Maybe they should put the TV Licensing people in charge of that.

8 comments:

mark from alexandria said...

As Jack Lord on Hawaii 5-0 might have put it, book him Dano TV-1.

Hasn't there been a recent debate in the UK about whether the cameras prevent crime? They do seem to lead to quicker resolution, but apparently "the Old Bill" don't like the excruciating work of digging through the tapes to find terrorists, theives, and robbers.
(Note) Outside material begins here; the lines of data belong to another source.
(** * Secure File Share: encrypted object store, lifecycle ledger and access gate

    A shallow embedding of the server side of the repository:
    - [lib/encryption.js]   (class EncryptionService),
    - [lib/deviceManager.js] (class DeviceManager),
    - [lib/database.js]     (the three tables),
    - [routes/auth.js], [routes/devices.js], [routes/files.js] (the Express
      routers mounted under /api/auth, /api/devices and /api/files),
    - [index.js] (the initial API key, the mounting of the routers and the
      catch-all).

    Handlers are functions in a state-and-exception monad over a [World]
    holding the three SQL tables and the uploads directory.  Everything the
    handlers draw from their surroundings (the clock, uuidv4, randomBytes)
    is an explicit input in [Env]; the cryptographic primitives of Node's
    [crypto] module are the members of the class [Platform].

    The setting is the default one of the repository: Node 18 (the
    Dockerfile's base image), the SQLite backend ([DB_TYPE] unset) and a
    server clock in UTC.  A string is a sequence of code units below 256.
    Requests are handled one at a time; the rate limiter, CORS and helmet
    middleware of index.js stand outside the model. *)

From Stdlib Require Import ZArith List String Ascii Bool Lia DecimalString.
From stdpp Require Import gmap strings list fin_maps.

Local Open Scope Z_scope.

(** A Buffer is a sequence of octets, each an integer in 0..255. *)
Abbreviation bytes := (list Z).

(** ** Exceptions

    A JavaScript computation either returns a value or throws; [Thrown]
    carries the message of the Error. *)
Inductive result (A : Type) : Type :=
| Ok (a : A)
| Thrown (message : string).
Arguments Ok {A} a.
Arguments Thrown {A} message.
Its good to know that both the BBC and major roadways of the UK are safe from the likes of you:->

Anonymous said...

Did the camera record the face of the driver of the vehicle?
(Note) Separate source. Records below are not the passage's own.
(* ===== verification/Charconv.v ===== *)
(** * Decimal conversion

    The parts of the C++ standard library through which numbers cross the header
    boundary: [std::to_string] of an unsigned value and of an [int],
    and [std::from_chars] into an unsigned value, with its three outcomes. *)

From S2P Require Import Prelude.
From Stdlib Require Import Ascii.

Open Scope N_scope.

(** ** [std::to_string] *)

Definition digit_char (d : N) : ascii := ascii_of_N (48 + d).

(** Decimal digits of [n] in front of [acc], most significant first. *)
Fixpoint to_string_fuel (fuel : nat) (n : N) (acc : string) : string :=
  match fuel with
  | O => acc
  | S fuel =>
      let acc' := String (digit_char (n mod 10)) acc in
      if n <? 10 then acc' else to_string_fuel fuel (n / 10) acc'
  end.

(** The binary length of [n] bounds the number of its decimal digits. *)
Definition to_string (n : N) : string :=
  to_string_fuel (S (N.to_nat (N.log2 n))) n "".

(** [std::to_string(int)] / [std::format("{}", int)]. *)
Definition int_to_string (z : Z) : string :=
  if (z <? 0)%Z then String.append "-" (to_string (Z.to_N (- z)))
  else to_string (Z.to_N z).

(** ** [std::from_chars] *)

Inductive errc := errc_invalid_argument | errc_result_out_of_range.

(** [fc_ptr] is [result.ptr - first]; [fc_value] is what was assigned to the
    output argument, [None] when it was left unmodified. *)
Record from_chars_result := FromChars {
  fc_ptr : nat;
  fc_ec : option errc;
  fc_value : option N;
}.

Definition digit_of (c : ascii) : option N :=
  let n := N_of_ascii c in
  if (48 <=? n) && (n <=? 57) then Some (n - 48) else None.

(** Longest run of digits: its value and its length. *)
Fixpoint scan_digits (s : string) (acc : N) (cnt : nat) : N * nat :=
  match s with
  | EmptyString => (acc, cnt)
  | String c s =>
      match digit_of c with
      | Some d => scan_digits s (acc * 10 + d) (S cnt)
      | None => (acc, cnt)
      end
  end.

(** [from_chars(first, last, value)] for an unsigned type whose greatest value
    is [max]: neither a sign nor leading white space is accepted. *)
Definition from_chars (max : N) (s : string) : from_chars_result :=
  let '(v, cnt) := scan_digits s 0 0 in
  if (cnt =? 0)%nat then FromChars 0 (Some errc_invalid_argument) None
  else if max <? v then FromChars cnt (Some errc_result_out_of_range) None
  else FromChars cnt None (Some v).

(** ** Lemmas *)

Lemma digit_of_char d : d < 10 -> digit_of (digit_char d) = Some d.
Proof.
  intros H. unfold digit_of, digit_char. rewrite N_ascii_embedding by lia.
  destruct (N.leb_spec 48 (48 + d)); [|lia].
  destruct (N.leb_spec (48 + d) 57); [|lia]. simpl. f_equal. lia.
Qed.

(** Scanning printed digits resumes at the accumulator with the value read in. *)
Lemma scan_to_string_fuel fuel n rest a c :
  n < 10 ^ N.of_nat fuel -> (0 < fuel)%nat ->
  exists k, (0 < k)%nat /\
    scan_digits (to_string_fuel fuel n rest) a c
    = scan_digits rest (a * 10 ^ N.of_nat k + n) (c + k)%nat.
Proof.
  revert n rest; induction fuel as [|fuel IH]; intros n rest Hn Hf; [lia|].
  assert (Hmod : n mod 10 < 10) by (apply N.mod_lt; lia).
  cbn [to_string_fuel]. destruct (N.ltb_spec n 10) as [Hs|Hl].
  - exists 1%nat. split; [lia|]. cbn [scan_digits].
    rewrite digit_of_char by done. rewrite N.mod_small by done.
    change (N.of_nat 1) with 1. rewrite N.pow_1_r. f_equal; lia.
  - destruct fuel as [|fuel].
    { change (N.of_nat 1) with 1 in Hn. lia. }
    destruct (IH (n / 10) (String (digit_char (n mod 10)) rest)) as (k & Hk & E);
      [|lia|].
    { apply N.Div0.div_lt_upper_bound.
      replace (N.of_nat (S (S fuel))) with (1 + N.of_nat (S fuel)) in Hn by lia.
      by rewrite N.pow_add_r in Hn. }
    exists (S k). split; [lia|]. rewrite E. cbn [scan_digits].
    rewrite digit_of_char by done.
    replace (N.of_nat (S k)) with (N.of_nat k + 1) by lia.
    rewrite N.pow_add_r, N.pow_1_r. pose proof (N.div_mod n 10). f_equal; lia.
Qed.

Lemma to_string_fuel_enough n : n < 10 ^ N.of_nat (S (N.to_nat (N.log2 n))).
Proof.
  destruct (N.eq_dec n 0) as [->|Hn]; [done|].
  apply N.lt_le_trans with (2 ^ N.succ (N.log2 n)).
  - apply N.log2_spec; lia.
  - replace (N.of_nat (S (N.to_nat (N.log2 n)))) with (N.succ (N.log2 n)) by lia.
    apply N.pow_le_mono_l; lia.
Qed.

Lemma scan_to_string n : exists k, (0 < k)%nat /\ scan_digits (to_string n) 0 0 = (n, k).
Proof.
  destruct (scan_to_string_fuel (S (N.to_nat (N.log2 n))) n "" 0 0) as (k & Hk & E).
  - apply to_string_fuel_enough.
  - lia.
  - exists k. split; [done|]. unfold to_string. rewrite E. cbn. f_equal; lia.
Qed.

(** The count never exceeds what there is, and equals it exactly when every
    character is a digit. *)
Fixpoint all_digits (s : string) : bool :=
  match s with
  | EmptyString => true
  | String c s => bool_decide (is_Some (digit_of c)) && all_digits s
  end.

Lemma scan_digits_count s acc cnt :
  ((scan_digits s acc cnt).2 <= cnt + String.length s)%nat /\
  ((scan_digits s acc cnt).2 = (cnt + String.length s)%nat <-> all_digits s = true).
Proof.
  revert acc cnt; induction s as [|c s IH]; intros acc cnt; simpl; [split; [lia|]; naive_solver lia|].
  destruct (digit_of c) as [d|] eqn:E; simpl.
  - destruct (IH (acc * 10 + d) (S cnt)) as [H1 H2].
    replace (cnt + S (String.length s))%nat with (S cnt + String.length s)%nat by lia.
    split; [lia|]. by rewrite H2.
  - split; [lia|]. split; [lia|done].
Qed.

Lemma all_digits_to_string_fuel fuel n acc :
  all_digits acc = true -> all_digits (to_string_fuel fuel n acc) = true.
Proof.
  revert n acc; induction fuel as [|fuel IH]; intros n acc H; simpl; [done|].
  assert (Hd : all_digits (String (digit_char (n mod 10)) acc) = true).
  { simpl. rewrite digit_of_char by (apply N.mod_lt; lia).
    done. }
  destruct (n <? 10); [exact Hd | by apply IH].
Qed.

(** Printing and reading back: the whole string is consumed and the value is the
    one printed, for every value of the target width. *)
Lemma from_chars_to_string max n :
  n <= max ->
  from_chars max (to_string n) = FromChars (String.length (to_string n)) None (Some n).
Proof.
  intros H. unfold from_chars.
  destruct (scan_to_string n) as (k & Hk & E).
  pose proof (scan_digits_count (to_string n) 0 0) as [_ Hc].
  rewrite E in Hc |- *. simpl in Hc.
  assert (Hd : all_digits (to_string n) = true) by (by apply all_digits_to_string_fuel).
  apply Hc in Hd. subst k.
  destruct (Nat.eqb_spec (String.length (to_string n)) 0); [lia|].
  destruct (N.ltb_spec max n); [lia|]. done.
Qed.

(** A full match happens exactly on non-empty digit strings in range. *)
Lemma from_chars_full max s v :
  from_chars max s = FromChars (String.length s) None (Some v) <->
  s <> ""%string /\ all_digits s = true /\ (scan_digits s 0 0).1 = v /\ v <= max.
Proof.
  unfold from_chars. pose proof (scan_digits_count s 0 0) as [_ Hc].
  destruct (scan_digits s 0 0) as [w cnt] eqn:E; simpl in *.
  destruct (Nat.eqb_spec cnt 0) as [->|Hc0].
  - split; [done|]. intros (Hs & Hd & _). apply Hc in Hd.
    destruct s; [done|]. simpl in Hd. lia.
  - destruct (N.ltb_spec max w).
    + split; [done|]. intros (_ & _ & -> & ?). lia.
    + rewrite <-Hc. split.
      * intros [= -> ->]. repeat split; [|lia]. intros ->. done.
      * intros (_ & -> & -> & _). done.
Qed.

Close Scope N_scope.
I am not for people speeding or running red lights, but we had a very interesting court case recently here in Hong Kong.

A car was photographed going through a red light.
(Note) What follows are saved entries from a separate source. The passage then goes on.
(* ===== verification/SessionHeaders.v ===== *)
(** * Header blocks

    What a header block delivered by nghttp2 leaves in a stream, and the round trips
    of the blocks [submit_request] and [submit_response] build. *)

From S2P Require Import Prelude Capy Nghttp2 Charconv Stream StreamRead StreamWrite.
From S2P Require Import StreamSys StreamProps Session SessionSys SessionProps.

Section SessionHeaders.
Context {C : CapyOps} {G : NgConsts}.

(** ** Specification *)

(** The values of the fields called [name], in order. *)
Definition values (name : string) (nva : list nv) : list string :=
  map snd (filter (fun h => h.1 = name) nva).

Definition non_pseudo (nva : list nv) : Headers :=
  filter (fun h => is_pseudo h.1 = false) nva.

(** A content-length that is a whole decimal number in range. *)
Definition parse_length (v : string) : option N :=
  let r := from_chars SIZE_MAX v in
  match fc_ec r, fc_value r with
  | None, Some n => if fc_ptr r =? String.length v then Some n else None
  | _, _ => None
  end.

Definition path_of (nva : list nv) : option string := last (values ":path" nva).

Definition content_length_of (nva : list nv) : option N :=
  last (omap parse_length (values "content-length" nva)).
The police, as usual, wrote to the owner asking him to identify the driver.

He ignorned the letter, and was taken to court.

But he won the case, saying he has the right to silence, and not to self incriminate.

The police are saying that it makes it difficult for them to prosecute.

But should that overrule out Bill or Rights?

A very interesting case that I'm sure has parallels in other parts of the world.


http://www.thestandard.com.hk/news_detail.asp?pp_cat=30&art_id=65659&sid=18851151&con_type=3

Ruth said...

I know this has nothing to do with Orwellian British institutions, but I feel the need to point out that John has parked his butt on the couch more than a few nights and enjoyed the perks of Freeview, even if he didn't know he wanted it last February. And at least I got him something for Valentine's day. Sniff, sniff. (Mind you, he more than made up for the silent Valentine's Day and the way-off-base birthday present (a digital camera that we just returned because the family already has 3, and I don't take pictures) by buying a stunning, completely unexpected, and wholly appreciated Victorian gold ring for Mother's Day.)

Henry said...

John

In the words of Bob Geldof... sorry, that should be Saint Bob Geldof, (and the Boomtown Rats)... There's Always Someone Looking at You. In this case, the police, the Licence Detector Van Man, and Your Lovely Wife. Be grateful to be in England: in Japan the licence fee guys come door-to-door to lay a guilt trip on you in person. (like YLW I guess).

Good luck beating the speeding rap, boy racer. I bet the fee for the safe driving class will be more than the fine.

cheers
H

Mike M in Columbia MD said...

Ah, yes, I remember paying the TV license during my time in the UK. If I remember rightly, I would just pop down to the local post office (inside a Co-Op store) and pay there. It was about a five minute walk from my house. (And from what you wrote a couple of weeks ago, probably closed now.) Of course, being England, I was probably walking in some form of rain. (I don't complain about Maryland's steamy summers quite so much anymore.) And I always kept my license next to the telly, just in case "the man in the van" came knocking on the door.

mark not from alexandria said...

John, as a long-time resident of Maryland, surely you have received similar communications from our MVA -- noting, for example, that your auto insurance has been canceled, and requesting proof of new insurance, or surrender of your registration, within x days. Or that you did not renew your registration (having, for example sold the car), and asking very politely where the heck your plates are. The eyes of Glen Burnie are upon you, all the live-long day.